This is two or three days old so excuse the slowness, but until last night I hadn’t heard about Robert Downey, Jr.‘s to-the-manor-born putdown of Alejandro G. Inarritu and particularly AGI’s remark, offered in a 10.15.14 Deadline interview as well as in Birdman, about superhero movies exuding a form of cultural genocide. “The way they apply violence to it, it’s absolutely right-wing,” Alejandro said. “If you observe the mentality of most of those films, it’s really about people who are rich, who have power, who will do the good [and] who will kill the bad. Philosophically, I just don’t like them. They have been poison…because the audience is so overexposed to plot and explosions and shit that doesn’t mean nothing about the experience of being human.” Asked about this by the Guardian during the Avengers junket, Downey said “Look, I respect the heck out of him [and] for a man whose native tongue is Spanish to be able to put together a phrase like ‘cultural genocide’ just speaks to how bright he is.”

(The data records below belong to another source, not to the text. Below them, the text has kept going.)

(** * Golf swing visualizer core: frame assembly, dynamics cache, mesh factory

    A shallow embedding of [golf_data_core.py]
    (Golf_GUI/integrated_golf_gui_r0) and the properties of its
    specification.

    Numbers.  The program computes on numpy floats.  Every definition below
    is written over an interface [FloatOps] of the float operations the
    code uses, so that the control flow of the program is embedded once and
    for all.  Two instances are given:
    - [float_ops]: IEEE binary64 floats of the kernel ([PrimFloat]), which
      have NaN and infinities and evaluate; concrete runs use it;
    - [real_ops]: the real numbers, i.e. float arithmetic without rounding,
      overflow or non-finite values; the geometric identities of the
      face-normal kernel and of the rotation formula are stated over
      it. *)

From Stdlib Require Import ZArith Reals Lra Lia Psatz.
From Stdlib Require PrimFloat Uint63 SpecFloat FloatOps.
From stdpp Require Import gmap strings list.

Local Open Scope Z_scope.

(* ===================================================================== *)
(** ** Float interface *)
(* ===================================================================== *)

Class FloatOps (F : Type) := {
  of_Z : Z → F;                 (* int literal / int-to-float conversion *)
  fadd : F → F → F;
  fsub : F → F → F;
  fmul : F → F → F;
  fdiv : F → F → F;
  fneg : F → F;
  fabs : F → F;
  fsqrt : F → F;
  feqb : F → F → bool;          (* ==, false on NaN *)
  fltb : F → F → bool;          (* <,  false on NaN *)
  fleb : F → F → bool;          (* <=, false on NaN *)
  isfinite : F → bool;          (* np.isfinite *)
}.

(** [np.cos], [np.sin], [np.pi]: only the mesh factory needs them. *)
Class TrigOps (F : Type) := {
  fcos : F → F;
  fsin : F → F;
  fpi : F;
}.

Declare Scope fl_scope.
Delimit Scope fl_scope with fl.
Infix "+" := fadd : fl_scope.
Infix "-" := fsub : fl_scope.
Infix "*" := fmul : fl_scope.
Infix "/" := fdiv : fl_scope.
Notation "- x" := (fneg x) : fl_scope.
Notation "x >? y" := (fltb y x) : fl_scope.
Notation "x <? y" := (fltb x y) : fl_scope.
Notation "x <=? y" := (fleb x y) : fl_scope.

(** A decimal literal [a/b] such as [1e-6 = 1/1000000]: the correctly
    rounded quotient of two exact integers is the literal's value. *)
Definition lit {F} `{FloatOps F} (a b : Z) : F := (of_Z a / of_Z b)%fl.

(** *** IEEE binary64 instance *)

Abbreviation float := PrimFloat.float.
(** C1.  Whenever the K-Means fit and the silhouette score return for each
    of K = 2, ..., 9, the search returns: [scores] has exactly the keys
    2, ..., 9 in that order, each with the silhouette score of the K-Means
    fit at that K; [best_k] is one of them, no candidate has a strictly
    greater score, and every candidate whose score equals that of [best_k]
    is at least [best_k] (the smallest wins a tie).  A completed Clusterer
    run on the same scaled matrix holds these [scores] and this [best_k]
    and prints it. *)
Theorem clusterer_selects_first_best_k (L : Library) (global : rng L) (Xs : matrix) :
  (forall k, In k [2; 3; 4; 5; 6; 7; 8; 9] ->
     exists labels s,
       KMeans_fit_predict L (RandomState L 42%Z) k Xs = Ok labels /\
       silhouette_score L Xs labels = Ok s) ->
  exists sc best,
    select_k L global Xs = Ok (sc, best) /\
    dict_keys sc = [2; 3; 4; 5; 6; 7; 8; 9] /\
    (forall k s,
       dict_get sc k = Some s <->
       In k [2; 3; 4; 5; 6; 7; 8; 9] /\
       exists labels,
         KMeans_fit_predict L (RandomState L 42%Z) k Xs = Ok labels /\
         silhouette_score L Xs labels = Ok s) /\
    In best [2; 3; 4; 5; 6; 7; 8; 9] /\
    (forall k s sb,
       dict_get sc k = Some s -> dict_get sc best = Some sb -> float_gt s sb = false) /\
    (forall k s sb,
       dict_get sc k = Some s -> dict_get sc best = Some sb ->
       float_eq s sb = true -> best <= k) /\
    (forall p o c,
       cluster L global p = (o, Ok c) -> X_scaled c = Xs ->
       scores c = sc /\ best_k c = best /\ o = [PrintBestK best]).
Proof.
  intros Hcalls.
  change [2; 3; 4; 5; 6; 7; 8; 9] with (range 2 10) in *.
  destruct (search_trace_total L global Xs _ Hcalls) as [t Ht].
  destruct (search_trace_turns L global Xs _ _ Ht) as [Hks Hturns].
  destruct (scores_of_trace L global Xs t Ht) as [Hsearch [Hkeys Hnd]].
  set (sc := map (fun e => (fst (fst e), snd e)) t) in *.
  assert (Hget : forall k, In k (dict_keys sc) -> exists v, dict_get sc k = Some v).
  { intros k Hk. apply in_map_iff in Hk as [[k' v] [<- Hin]].
    exists v. apply In_dict_get; assumption. }
  destruct (py_max_first_max (dict_get sc) (dict_keys sc)) as [best [Hmax Hfm]].
  { rewrite Hkeys. discriminate. }
  { exact Hget. }
  destruct Hfm as [pre [post [vb [Hsplit [Hvb [Hpre Hpost]]]]]].
  rewrite Hkeys in Hsplit. unfold range in Hsplit.
  destruct (seq_split_lt _ _ _ _ _ Hsplit) as [Hlt_pre [Hlt_post Hbest]].
  assert (Hselect : select_k L global Xs = Ok (sc, best)).
  { unfold select_k. rewrite Hsearch. cbn [res_bind]. rewrite Hmax. reflexivity. }
  assert (Hwhere : forall k s, dict_get sc k = Some s -> In k pre \/ k = best \/ In k post).
  { intros k s Hk. apply dict_get_In in Hk.
    assert (Hin : In k (dict_keys sc)) by (apply in_map_iff; exists (k, s); auto).
    rewrite Hkeys in Hin. unfold range in Hin. rewrite Hsplit in Hin.
    apply in_app_or in Hin as [Hin|[<-|Hin]]; auto. }
  exists sc, best.
  split; [exact Hselect|]. split; [exact Hkeys|].
  split; [|split; [exact Hbest|split; [|split]]].
  - intros k s. split.
    + intros Hk. apply dict_get_In in Hk.
      split.
      * rewrite <- Hkeys. apply in_map_iff. exists (k, s). auto.
      * apply in_map_iff in Hk as [e [[= <- <-] He]].
        rewrite List.Forall_forall in Hturns. destruct (Hturns e He) as [Hfit Hsil].
        exists (snd (fst e)). auto.
    + intros [Hk [labels [Hfit Hsil]]].
      rewrite <- Hks in Hk. apply in_map_iff in Hk as [e [<- He]].
      rewrite List.Forall_forall in Hturns. destruct (Hturns e He) as [Hfit' Hsil'].
      assert (labels = snd (fst e)) by congruence. subst labels.
      assert (s = snd e) by congruence. subst s.
      apply In_dict_get; [exact Hnd|].
      apply in_map_iff. exists e. auto.
  - intros k s sb Hk Hb. assert (sb = vb) by congruence. subst sb.
    destruct (Hwhere k s Hk) as [Hin|[->|Hin]].
    + exact (proj1 (Hpre k s Hin Hk)).
    + assert (s = vb) by congruence. subst s. apply float_gt_irrefl.
    + exact (Hpost k s Hin Hk).
  - intros k s sb Hk Hb Heq. assert (sb = vb) by congruence. subst sb.
    destruct (Hwhere k s Hk) as [Hin|[->|Hin]].
    + rewrite (proj2 (Hpre k s Hin Hk)) in Heq. discriminate.
    + lia.
    + specialize (Hlt_post k Hin). lia.
  - intros p o c Hc HXs.
    destruct (cluster_inv L global p o c Hc)
      as (X & df0 & df1 & pc1 & df2 & pc2 & df3 & _ & _ & _ & Hsel & _ & _ & _ & _ & _ & _ & _ & _ & _ & _ & _ & Ho).
    rewrite HXs, Hselect in Hsel. injection Hsel as Hsc Hbk.
    subst o. rewrite <- Hsc, <- Hbk. auto.
Qed.

Lemma clusterer_selects_first_best_k_witness :
  let L := Sample.lib Sample.raw in
  let Xs := Sample.points in
  exists sc best,
    select_k L 0%Z Xs = Ok (sc, best) /\
    dict_keys sc = [2; 3; 4; 5; 6; 7; 8; 9] /\
    (forall k s,
       dict_get sc k = Some s <->
       In k [2; 3; 4; 5; 6; 7; 8; 9] /\
       exists labels,
         KMeans_fit_predict L (RandomState L 42%Z) k Xs = Ok labels /\
         silhouette_score L Xs labels = Ok s) /\
    In best [2; 3; 4; 5; 6; 7; 8; 9] /\
    (forall k s sb,
       dict_get sc k = Some s -> dict_get sc best = Some sb -> float_gt s sb = false) /\
    (forall k s sb,
       dict_get sc k = Some s -> dict_get sc best = Some sb ->
       float_eq s sb = true -> best <= k) /\
    (forall p o c,
       cluster L 0%Z p = (o, Ok c) -> X_scaled c = Xs ->
       scores c = sc /\ best_k c = best /\ o = [PrintBestK best]).
Proof.
  apply (clusterer_selects_first_best_k (Sample.lib Sample.raw) 0%Z Sample.points).
  intros k Hk.
  repeat (destruct Hk as [<-|Hk];
          [eexists; eexists; split; vm_compute; reflexivity|]).
  destruct Hk.
Defined.

(** On the sample scores, 3 and 4 tie for the best and 3 is selected. *)
Example sample_select_k :
  res_map snd (select_k (Sample.lib Sample.raw) 0%Z Sample.points) = Ok 3.
Proof. vm_compute. reflexivity. Qed.

Example sample_run_all :
  res_map (fun c => (best_k c, cluster_labels c)) (snd (run_all (Sample.lib Sample.raw) 0%Z))
  = Ok (3, [0; 1; 2; 0; 1; 2; 0; 1; 2; 0]).
Proof. vm_compute. reflexivity. Qed.

(** ** Column assignment *)

Lemma overwrite_length cols : forall cs name v,
  length (overwrite cols cs name v) = length cs.
Proof.
  induction cols as [|c cols IH]; intros [|x cs] name v; simpl; auto.
Qed.

Lemma pick_overwrite_other cols : forall cs name v other,
  other <> name -> pick cols (overwrite cols cs name v) other = pick cols cs other.
Proof.
  unfold pick. induction cols as [|c cols IH]; intros [|x cs] name v other Hne;
    simpl; try reflexivity.
  destruct (String.eqb_spec c name) as [->|Hc].
  - apply String.eqb_neq in Hne. rewrite String.eqb_sym in Hne.
    rewrite Hne. apply IH. apply String.eqb_neq. rewrite String.eqb_sym. exact Hne.
  - destruct (String.eqb c other); simpl; [f_equal|]; apply IH; exact Hne.
Qed.

Lemma pick_overwrite_same cols : forall cs name v,
  Forall (eq v) (pick cols (overwrite cols cs name v) name).
Proof.
  unfold pick. induction cols as [|c cols IH]; intros [|x cs] name v; simpl;
    try constructor.
  destruct (String.eqb c name) eqn:E; simpl.
  - constructor; [reflexivity | apply IH].
  - apply IH.
Qed.
(** The loop of [parseClass] keeps [hadConstructor] in step with the
    elements read: more than one constructor does not pass. *)
Lemma parseClass_loop_constructors : forall n cas body (had : bool) s l s',
  List.length (constructors body) = (if had then 1%nat else O) ->
  parseClass_loop env rec fuel n cas body had s = Ok l s' ->
  (List.length (constructors l) <= 1)%nat.
Proof.
  induction n as [|n IH]; intros cas body had s l s' Hinv H; [discriminate|].
  cbn [parseClass_loop] in H.
  apply bind_inv_Ok in H. destruct H as (ty & s1 & _ & H).
  destruct (TokenType.eqb ty tt.braceR).
  { inv_ret H. rewrite Hinv. destruct had; lia. }
  apply bind_inv_Ok in H. destruct H as (element & s2 & _ & H).
  destruct element as [element|]; [|eapply IH; eauto].
  assert (Hplain : isConstructorMethod element = false ->
            forall s3,
              parseClass_loop env rec fuel n cas (body ++ [element]) had s3 = Ok l s' ->
              (List.length (constructors l) <= 1)%nat).
  { intros Hc s3 Hl. eapply IH; [|exact Hl].
    rewrite constructors_app, Hc, app_nil_r. exact Hinv. }
  destruct element; try (apply (Hplain eq_refl _ H)).
  - (* MethodDefinition *)
    destruct (String.eqb kind "constructor") eqn:Hk.
    + apply bind_inv_Ok in H. destruct H as (u & s3 & Hw & H).
      destruct had; [discriminate Hw|].
      eapply IH; [|exact H].
      rewrite constructors_app. cbn [isConstructorMethod]. rewrite Hk.
      rewrite length_app, Hinv. reflexivity.
    + match type of H with
      | match ?k with _ => _ end _ = _ => destruct k; try (apply (Hplain Hk _ H))
      end.
      apply bind_inv_Ok in H. destruct H as (c & s3 & _ & H).
      apply bind_inv_Ok in H. destruct H as (u & s4 & _ & H).
      apply (Hplain Hk _ H).
  - (* PropertyDefinition *)
    match type of H with
    | match ?k with _ => _ end _ = _ => destruct k; try (apply (Hplain eq_refl _ H))
    end.
    apply bind_inv_Ok in H. destruct H as (c & s3 & _ & H).
    apply bind_inv_Ok in H. destruct H as (u & s4 & _ & H).
    apply (Hplain eq_refl _ H).
Qed.
(** * PrioritisedObject: a shallow embedding of src/data/PrioritisedObject.js

    The class mirrors one node of a remote store (the [DataSource]) into a
    local object.  The embedding follows the JavaScript text method by
    method.  Object state is threaded explicitly through a small
    state-and-exception monad; every call on the remote handle, every call
    of [emit] and every handler invocation is appended to a trace, so that
    counting statements (how many pushes, how many notifications) are
    statements about that trace.

    Handlers given by the user are opaque: a call of one is recorded on the
    trace and does not call back into the object (delivery is serialized
    and non-reentrant, section 5 of the specification).  The wrapper that
    [once] registers is code of the class and runs as written. *)

From stdpp Require Import base option list strings pretty gmap.
From Stdlib Require Import ZArith.

Open Scope Z_scope.
Open Scope string_scope.

(** ** JavaScript values *)

(** Field values, priorities and ids are primitives of the remote store. *)
Inductive Value : Type :=
  | VUndefined
  | VNull
  | VBool (b : bool)
  | VNum (n : Z)
  | VStr (s : string).

#[global] Instance Value_eq_dec : EqDecision Value.
Proof. solve_decision. Defined.

(** ToBoolean, as used by [!this._id]. *)
Definition truthy (v : Value) : bool :=
  match v with
  | VUndefined | VNull => false
  | VBool b => b
  | VNum n => negb (Z.eqb n 0)
  | VStr s => negb (String.eqb s "")
  end.

(** A property key as the code passes it around: [transaction] calls
    [_onSetterTriggered()] without an argument, so a key may be undefined.
    Used as a property name, undefined reads the property "undefined". *)
Definition Key : Type := option string.

Definition key_name (k : Key) : string := default "undefined" k.

(** ** The event emitter (eventemitter3, the superclass)

    Events are strings.  A listener is a function together with the context
    it was registered with.  Functions are compared by identity: user
    handlers are named by a number; every call of [once] creates a fresh
    [onceWrapper] closure, which captures the event, the handler and the
    context given to [once]. *)

Definition Event : Type := string.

This wasn’t a “quasi”-racist remark, as a director friend has suggested, but flat-out racist — an expression of an obviously patronizing, dismissive attitude on Downey’s part toward Mexican Americans and Alejandro in particular. What’s the difference between this remark and Sean Penn‘s “who gave this sonavubitch his green card?” quip at the Oscars? Context. Penn is an AGI friend using a dismissive remark “in quotes” to deliver a form of guy humor while Downey was clearly miffed about AGI and Birdman having “talked smack” about him, and was looking to score a putdown. Downey defenders will no doubt say he was talking “in quotes” also but it doesn’t seem that way to me in the above clip.